Marco abrió los ojos atónito.
– ¿Me habéis escuchado, maestro? ¿No os preocupa que un inquisidor haya llegado a este convento y vaya preguntando por ahí por vuestra Santa Cena?
– No.
– ¿No? ¿Y ya está?
– ¿Y qué quieres que te diga? Tengo cosas más importantes de las que ocuparme. Como dejar terminada esta Cena y… su secreto. -Leonardo se mesó las barbas con un gesto divertido antes de proseguir-: ¿Sabes, Marco? Cuando por fin descubras el secreto que estoy pintando y seas capaz de leerlo por primera vez, ya no podrás dejar de verlo nunca. Y te preguntarás cómo has podido estar tan ciego. Ésos, y no otros, son los secretos mejor guardados. Los que están delante de nuestras narices y no somos capaces de ver.
– ¿Y cómo aprenderé a leer vuestra obra, maestro?
– Siguiendo el ejemplo de los grandes hombres de este tiempo. Como Toscanelli, el geógrafo, que ha terminado ya de diseñar su propio secreto ante los ojos de toda Florencia.
El discípulo nunca había oído hablar de ese viejo conocido de Leonardo. En Florencia lo llamaban el Físico, y aunque llevaba años ganándose la vida con sus mapas, antes había sido médico y lector apasionado de los escritos de Marco Polo.
– Pero tú no sabrás nada de eso. -Sacudió Leonardo la cabeza-. Para que no me acuses más de no enseñarte cómo leer un secreto, hoy te hablaré del que Toscanelli ha dejado en la catedral de Florencia.
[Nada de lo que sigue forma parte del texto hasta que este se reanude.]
(* ===== verification/Cache.v ===== *)
(** What the buffer cache of bio.c promises: the ring of buffers stays a ring,
    a block is in at most one buffer, and reading, writing and releasing
    buffers through the cache reads and writes the blocks of the disk. *)

From Stdlib Require Import FunctionalExtensionality.
From S2P Require Import Prelude Ring Memory KString Kernel Spinlock Boot Proc Sleeplock Bio.

(** ** The ring of bcache *)

Definition nx (t : list buf) (i : nat) : nat := match t !! i with Some bf => b_next bf | None => 0%nat end.
Definition pv (t : list buf) (i : nat) : nat := match t !! i with Some bf => b_prev bf | None => 0%nat end.

Definition ring (t : list buf) (l : list nat) : Prop :=
  length t = S NBUF /\ Permutation l (seq 0 NBUF) /\ linked (nx t) (pv t) HEAD l HEAD.

(** What a buffer holds apart from its links. *)
Definition core (bf : buf) : Z * Z * Z * Z * list Z :=
  (b_flags bf, b_dev bf, b_blockno bf, b_refcnt bf, b_data bf).
Definition same_core (t t' : list buf) : Prop :=
  length t' = length t /\ forall i, core <$> t' !! i = core <$> t !! i.

Lemma same_core_refl t : same_core t t.
Proof. done. Qed.

Lemma same_core_trans t1 t2 t3 : same_core t1 t2 -> same_core t2 t3 -> same_core t1 t3.
Proof. intros [Hl1 H1] [Hl2 H2]. split; [congruence|]. intros i. by rewrite H2. Qed.

Lemma same_core_alter f i t : (forall bf, core (f bf) = core bf) -> same_core t (alter f i t).
Proof.
  intros Hf. split; [by rewrite length_alter|]. intros j. destruct (decide (i = j)) as [->|].
  - rewrite list_lookup_alter_eq. destruct (t !! j); simpl; [by rewrite Hf | done].
  - by rewrite list_lookup_alter_ne.
Qed.

Lemma same_core_step f i t t' :
  (forall bf, core (f bf) = core bf) -> same_core t t' -> same_core t (alter f i t').
Proof. intros Hf Ht. eapply same_core_trans; [exact Ht | by apply same_core_alter]. Qed.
– ¿De veras? -Marco aguzó el oído.
– Cuando regreses a esa ciudad, no dejes de ver la enorme cúpula que Filippo Brunelleschi construyó para el Duomo. Pasea tranquilo bajo ella y fíjate en el pequeño agujero practicado en uno de sus lados. En los días de san Juan Bautista y san Juan Evangelista, en junio y en diciembre, el sol del mediodía atraviesa ese orificio desde más de ochenta metros de altura e ilumina una línea de mármol que mi amigo Toscanelli dispuso cuidadosamente en el suelo.
– ¿Y para qué, maestro?
– ¿No lo entiendes? Es un calendario. Los solsticios allí marcados señalan el inicio del invierno y del verano. Fue Julio César el primero en darse cuenta y el primero en fijar la duración del año en trescientos sesenta y cinco días y un cuarto. Él inventó el año bisiesto. [7] Y todo gracias a la observación del avance del sol sobre una línea como aquélla. Toscanelli, pues, decidió dedicarle ese ingenio. ¿Sabes cómo?
Marco se encogió de hombros.
– Colocando al inicio de su meridiana de mármol, por este orden atípico, los signos de Capricornio, Escorpio y Aries.
– ¿Y qué tienen que ver los signos del zodiaco con el homenaje a César, maestro?
Leonardo sonrió.
– Precisamente ahí está el secreto. Si tomas las dos primeras letras del nombre de cada uno de esos signos, y respetas su orden, así: ca-es-ar, tendrás el apellido oculto que buscábamos.
– Ca-es-ar… ¡Claro como el agua! ¡Es perfecto!
– Lo es.
– ¿Y algo así es lo que esconde vuestro Cenacolo, maestro?
– Algo así. Pero dudo que ese inquisidor al que tanto temes llegue a descubrirlo nunca.
– Pero…
– Y, por cierto -le atajó-, el nudo es uno de los muchos símbolos que acompañan a María Magdalena. Un día de estos te lo explicaré.